Lemma ids_step q q' w e s :
  ids_ok q w -> runnable e -> pending q' ≡ₚ inserted (call e s w).2 ++ pending q ->
  (forall x, x ∈ inserted (call e s w).2 -> runnable x) -> ids_ok q' (call e s w).1.
Proof.
  intros [Hn He] Hr Hp Hx. destruct (wb_ids Hwb e s w Hr) as (Hle & Hnd & Hfresh). split.
  - rewrite Hp, fmap_app. apply NoDup_app. split; [done|]. split; [|done].
    intros i (x & -> & Hxi)%list_elem_of_fmap (y & Ey & Hy)%list_elem_of_fmap.
    apply Hfresh in Hxi. apply He in Hy as [Hy _]. lia.
  - intros x. rewrite Hp, elem_of_app. intros [Hxi|Hxp].
    + split; [by apply Hfresh|by apply Hx].
    + destruct (He x Hxp). split; [lia|done].
Qed.

(** Events inserted for cycle [now] or before none, the list of [now] stays. *)
Lemma process_from_ok now s : forall p e q w tr ins,
  queue_ok q -> ids_ok q w -> nextEventCycle q = now -> eventMap q !! now = Some (p ++ e :: s) ->
  exists q' w' ins',
    (forall fuel, (length s < fuel)%nat ->
      process_from traced fuel now e q (w, tr, ins) = Ok (q', (w', tr ++ e :: s, ins ++ ins'))) /\
    queue_ok q' /\ ids_ok q' w' /\ nextEventCycle q' = now /\
    eventMap q' !! now = Some (p ++ e :: s) /\ currentCycle q' = currentCycle q /\
    pending q' ≡ₚ ins' ++ pending q.
Proof.
  induction s as [|e2 s IH]; intros p e q w tr ins Hq Hi Hn Hl;
    destruct (ids_list _ _ _ _ Hi Hl) as [Hnd Hrun]; pose proof (Hrun e ltac:(set_solver)) as Hr;
    pose (st := u64 (nextEventCycle q - lastEventCycle q));
    assert (Hev : ev_cycle e = now) by (apply (eq_lists _ Hq now _ Hl); set_solver);
    destruct (acts_ok now _ (call e st w).2 q Hq Hn Hl) as (Hq1 & Hn1 & Hl1 & Hc1 & Hp1);
    [intros a Ha; rewrite <- Hev; by apply (wb_later Hwb e st w)| |
     intros a Ha; rewrite <- Hev; by apply (wb_later Hwb e st w)|];
    assert (Hi1 : ids_ok (foldl act q (call e st w).2) (call e st w).1)
      by (eapply ids_step; [done..|]; intros x (a & Ha & Hxa)%list_elem_of_omap;
          destruct (wb_later Hwb e st w a Hr Ha) as (y & when & pr & -> & _ & Hy); by simplify_eq).
  - eexists _, _, _. split.
    + intros [|fuel] Hf; [simpl in Hf; lia|]. cbn [process_from]. fold st.
      rewrite (dispatch_traced _ _ _ Hr). cbn [traced]. rewrite Hl1. cbn [default from_option id].
      rewrite (after_split p e _ Hnd). done.
    + by split_and!.
  - destruct (IH (p ++ [e]) e2 (foldl act q (call e st w).2) (call e st w).1 (tr ++ [e])
      (ins ++ inserted (call e st w).2)) as (q' & w' & ins' & E & Hq' & Hi' & Hn' & Hl' & Hc' & Hp');
      [done..|by rewrite <- app_assoc|].
    exists q', w', (inserted (call e st w).2 ++ ins'). split.
    + intros [|fuel] Hf; [simpl in Hf; lia|]. cbn [process_from]. fold st.
      rewrite (dispatch_traced _ _ _ Hr). cbn [traced]. rewrite Hl1. cbn [default from_option id].
      rewrite (after_split p e _ Hnd). rewrite E by (simpl in Hf; lia). by rewrite <- !app_assoc.
    + split_and!; try done; [by rewrite Hl', <- app_assoc|congruence|].
      rewrite Hp', Hp1. by rewrite !app_assoc, (Permutation_app_comm ins').
Qed.

(** The events of one cycle run; those of later cycles wait. *)
Lemma Process_ok q w tr ins l :
  queue_ok q -> ids_ok q w -> eventMap q !! nextEventCycle q = Some l ->
  exists q' w' ins',
    (forall fuel, (length l <= fuel)%nat ->
      Process traced fuel q (w, tr, ins) = Ok (q', (w', tr ++ l, ins ++ ins'))) /\
    queue_ok q' /\ ids_ok q' w' /\ currentCycle q' = currentCycle q /\
    nextEventCycle q < nextEventCycle q' /\ l ++ pending q' ≡ₚ pending q ++ ins'.
Proof.
  intros Hq Hi Hl. destruct l as [|e s]; [by destruct (eq_lists _ Hq _ _ Hl)|].
  destruct (process_from_ok _ s [] e q w tr ins Hq Hi eq_refl Hl)
    as (q1 & w1 & ins' & E & Hq1 & Hi1 & Hn1 & Hl1 & Hc1 & Hp1).
  pose proof (pending_split _ _ (e :: s) Hl1 : pending q1 ≡ₚ _) as Hps.
  assert (Hsub : forall k l, delete (nextEventCycle q) (eventMap q1) !! k = Some l ->
    k <> nextEventCycle q /\ eventMap q1 !! k = Some l).
  { intros k l [? ?]%lookup_delete_Some. by split. }
  exists (MkEventQueue (first_cycle (delete (nextEventCycle q) (eventMap q1))) (nextEventCycle q)
    (currentCycle q1) (delete (nextEventCycle q) (eventMap q1))), w1, ins'.
  split_and!; [| | |done| |].
  - intros fuel Hf. unfold Process. rewrite Hl. rewrite E by (simpl in Hf; lia). cbn [mbind outcome_bind].
    cbn. by rewrite Hn1.
  - destruct Hq1 as [Hn Hls Hc]. split; cbn; [done| |done]. intros k l [_ Hk]%Hsub. by apply Hls.
  - destruct Hi1 as [Hn He].
    assert (Hin : pending_map (delete (nextEventCycle q) (eventMap q1)) ⊆+ pending q1)
      by (rewrite Hps; by apply (submseteq_inserts_l (e :: s))).
    split; [|intros x Hx; apply He; by eapply elem_of_submseteq].
    cbn. rewrite Hps, fmap_app in Hn. by apply NoDup_app in Hn as (_ & _ & ?).
  - cbn. unfold first_cycle. pose proof (least_key_spec (delete (nextEventCycle q) (eventMap q1))) as H.
    destruct (least_key _) as [k|]; cbn [default from_option id].
    + destruct H as [[l' Hl'] _]. apply Hsub in Hl' as [Hne Hk]. apply first_cycle_le in Hk as Hk'.
      rewrite <- (eq_next _ Hq1) in Hk'. rewrite Hn1 in Hk'. lia.
    + destruct (eq_lists _ Hq _ _ Hl) as (_ & ? & _). lia.
  - change (pending (MkEventQueue _ _ _ (delete (nextEventCycle q) (eventMap q1))))
      with (pending_map (delete (nextEventCycle q) (eventMap q1))).
    rewrite <- (Permutation_app_comm ins'), <- Hp1, Hps. done.
Qed.

Lemma next_above q k : queue_ok q -> k < nextEventCycle q ->
  forall e, e ∈ pending q -> k < ev_cycle e.
Proof.
  intros Hq Hk e (j & l & Hj & He)%elem_of_pending. destruct (eq_lists _ Hq _ _ Hj) as (_ & _ & Hc).
  rewrite (Hc e He). apply first_cycle_le in Hj. rewrite (eq_next _ Hq) in Hk. lia.
Qed.

Lemma next_cases q : queue_ok q ->
  currentCycle q <= nextEventCycle q <= max_cycle /\
  (nextEventCycle q < max_cycle -> exists l, eventMap q !! nextEventCycle q = Some l).
Proof.
  intros Hq. rewrite (eq_next _ Hq). unfold first_cycle.
  pose proof (least_key_spec (eventMap q)) as H. destruct (least_key (eventMap q)) as [k|]; simpl.
  - destruct H as [[l Hl] _]. destruct (eq_lists _ Hq _ _ Hl) as (_ & Hk & _). split; [lia|eauto].
  - destruct (eq_now _ Hq). split; lia.
Qed.

(** Time moves, no event before [k] waits. *)
Lemma advance_ok q w k :
  queue_ok q -> ids_ok q w -> currentCycle q <= k <= nextEventCycle q -> k < max_cycle ->
  queue_ok (q <| currentCycle := k |>) /\ ids_ok (q <| currentCycle := k |>) w.
Proof.
  intros [Hn Hl Hc] [? ?] Hk Hm. split; [split; cbn; [done| |lia]|by split].
  intros j l Hj. destruct (Hl j l Hj) as (? & ? & ?). apply first_cycle_le in Hj.
  split; [done|]. split; [lia|done].
Qed.

Lemma sorted_app l t k :
  (forall e, e ∈ l -> ev_cycle e = k) -> (forall e, e ∈ t -> k <= ev_cycle e) ->
  StronglySorted (fun a b => ev_cycle a <= ev_cycle b) t ->
  StronglySorted (fun a b => ev_cycle a <= ev_cycle b) (l ++ t).
Proof.
  intros Hl Ht Hs. induction l as [|e l IH]; [done|]. cbn [app].
  constructor; [apply IH; set_solver|]. apply Forall_forall. intros x Hx.
  rewrite (Hl e) by set_solver.
  apply elem_of_app in Hx as [Hx|Hx]; [rewrite (Hl x) by set_solver; lia|by apply Ht].
Qed.

(** What a run of [steps] cycles from [q] to [q'] is: [tr] ran, [ins] came in. *)
Definition ran (steps : Z) (q : EventQueue) (q' : EventQueue) (w' : W) (tr ins : list Event) : Prop :=
  queue_ok q' /\ ids_ok q' w' /\ currentCycle q' = currentCycle q + steps /\
  tr ++ pending q' ≡ₚ pending q ++ ins /\
  StronglySorted (fun a b => ev_cycle a <= ev_cycle b) tr /\
  (forall e, e ∈ tr -> currentCycle q <= ev_cycle e <= currentCycle q') /\
  (forall e, e ∈ pending q' -> currentCycle q' < ev_cycle e).

Lemma process_ran q w tr ins l :
  queue_ok q -> ids_ok q w -> nextEventCycle q = currentCycle q ->
  eventMap q !! nextEventCycle q = Some l ->
  exists q' w' ins', ran 0 q q' w' l ins' /\ currentCycle q' < nextEventCycle q' /\
    forall fuel, (length l <= fuel)%nat ->
      Process traced fuel q (w, tr, ins) = Ok (q', (w', tr ++ l, ins ++ ins')).
Proof.
  intros Hq Hi Hn Hl.
  destruct (Process_ok q w tr ins l Hq Hi Hl) as (q' & w' & ins' & E & Hq' & Hi' & Hc & Hlt & Hp).
  destruct (eq_lists _ Hq _ _ Hl) as (_ & _ & Hcy).
  exists q', w', ins'. split; [|split; [lia|done]]. split_and!; try done; [lia| | |].
  - rewrite <- (app_nil_r l). apply (sorted_app _ _ (nextEventCycle q)); [done|set_solver|constructor].
  - intros e He. rewrite (Hcy e He). lia.
  - intros e He. apply (next_above q'); [done|lia|done].
Qed.

Lemma ran_then s1 s2 q q1 w1 q2 w2 tr1 tr2 ins1 ins2 :
  0 <= s2 -> ran s1 q q1 w1 tr1 ins1 -> ran s2 q1 q2 w2 tr2 ins2 ->
  (forall e, e ∈ tr1 -> ev_cycle e = currentCycle q1) -> 0 <= s1 ->
  ran (s1 + s2) q q2 w2 (tr1 ++ tr2) (ins1 ++ ins2).
Proof.
  intros H2 (Hq1 & Hi1 & Hc1 & Hp1 & Hs1 & Hb1 & Ha1) (Hq2 & Hi2 & Hc2 & Hp2 & Hs2 & Hb2 & Ha2) Hk H1.
  split_and!; try done; [lia| | |].
  - rewrite <- app_assoc, Hp2, !app_assoc, Hp1. done.
  - apply (sorted_app _ _ (currentCycle q1)); [done| |done]. intros e He. by apply Hb2.
  - intros e [He|He]%elem_of_app; [specialize (Hb1 e He)|specialize (Hb2 e He)]; lia.
Qed.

====

Beginning with the line that has "rewrite (after_split p e _ Hnd). done." and ending with the line that has "destruct (process_from_ok _", set down the lines above exactly and include no others.

• _TASK ANSWER_
      rewrite (after_split p e _ Hnd). done.
    + by split_and!.
  - destruct (IH (p ++ [e]) e2 (foldl act q (call e st w).2) (call e st w).1 (tr ++ [e])
      (ins ++ inserted (call e st w).2)) as (q' & w' & ins' & E & Hq' & Hi' & Hn' & Hl' & Hc' & Hp');
      [done..|by rewrite <- app_assoc|].
    exists q', w', (inserted (call e st w).2 ++ ins'). split.
    + intros [|fuel] Hf; [simpl in Hf; lia|]. cbn [process_from]. fold st.
      rewrite (dispatch_traced _ _ _ Hr). cbn [traced]. rewrite Hl1. cbn [default from_option id].
      rewrite (after_split p e _ Hnd). rewrite E by (simpl in Hf; lia). by rewrite <- !app_assoc.
    + split_and!; try done; [by rewrite Hl', <- app_assoc|congruence|].
      rewrite Hp', Hp1. by rewrite !app_assoc, (Permutation_app_comm ins').
Qed.

(** The events of one cycle run; those of later cycles wait. *)
Lemma Process_ok q w tr ins l :
  queue_ok q -> ids_ok q w -> eventMap q !! nextEventCycle q = Some l ->
  exists q' w' ins',
    (forall fuel, (length l <= fuel)%nat ->
      Process traced fuel q (w, tr, ins) = Ok (q', (w', tr ++ l, ins ++ ins'))) /\
    queue_ok q' /\ ids_ok q' w' /\ currentCycle q' = currentCycle q /\
    nextEventCycle q < nextEventCycle q' /\ l ++ pending q' ≡ₚ pending q ++ ins'.
Proof.
  intros Hq Hi Hl. destruct l as [|e s]; [by destruct (eq_lists _ Hq _ _ Hl)|].
  destruct (process_from_ok _ s [] e q w tr ins Hq Hi eq_refl Hl)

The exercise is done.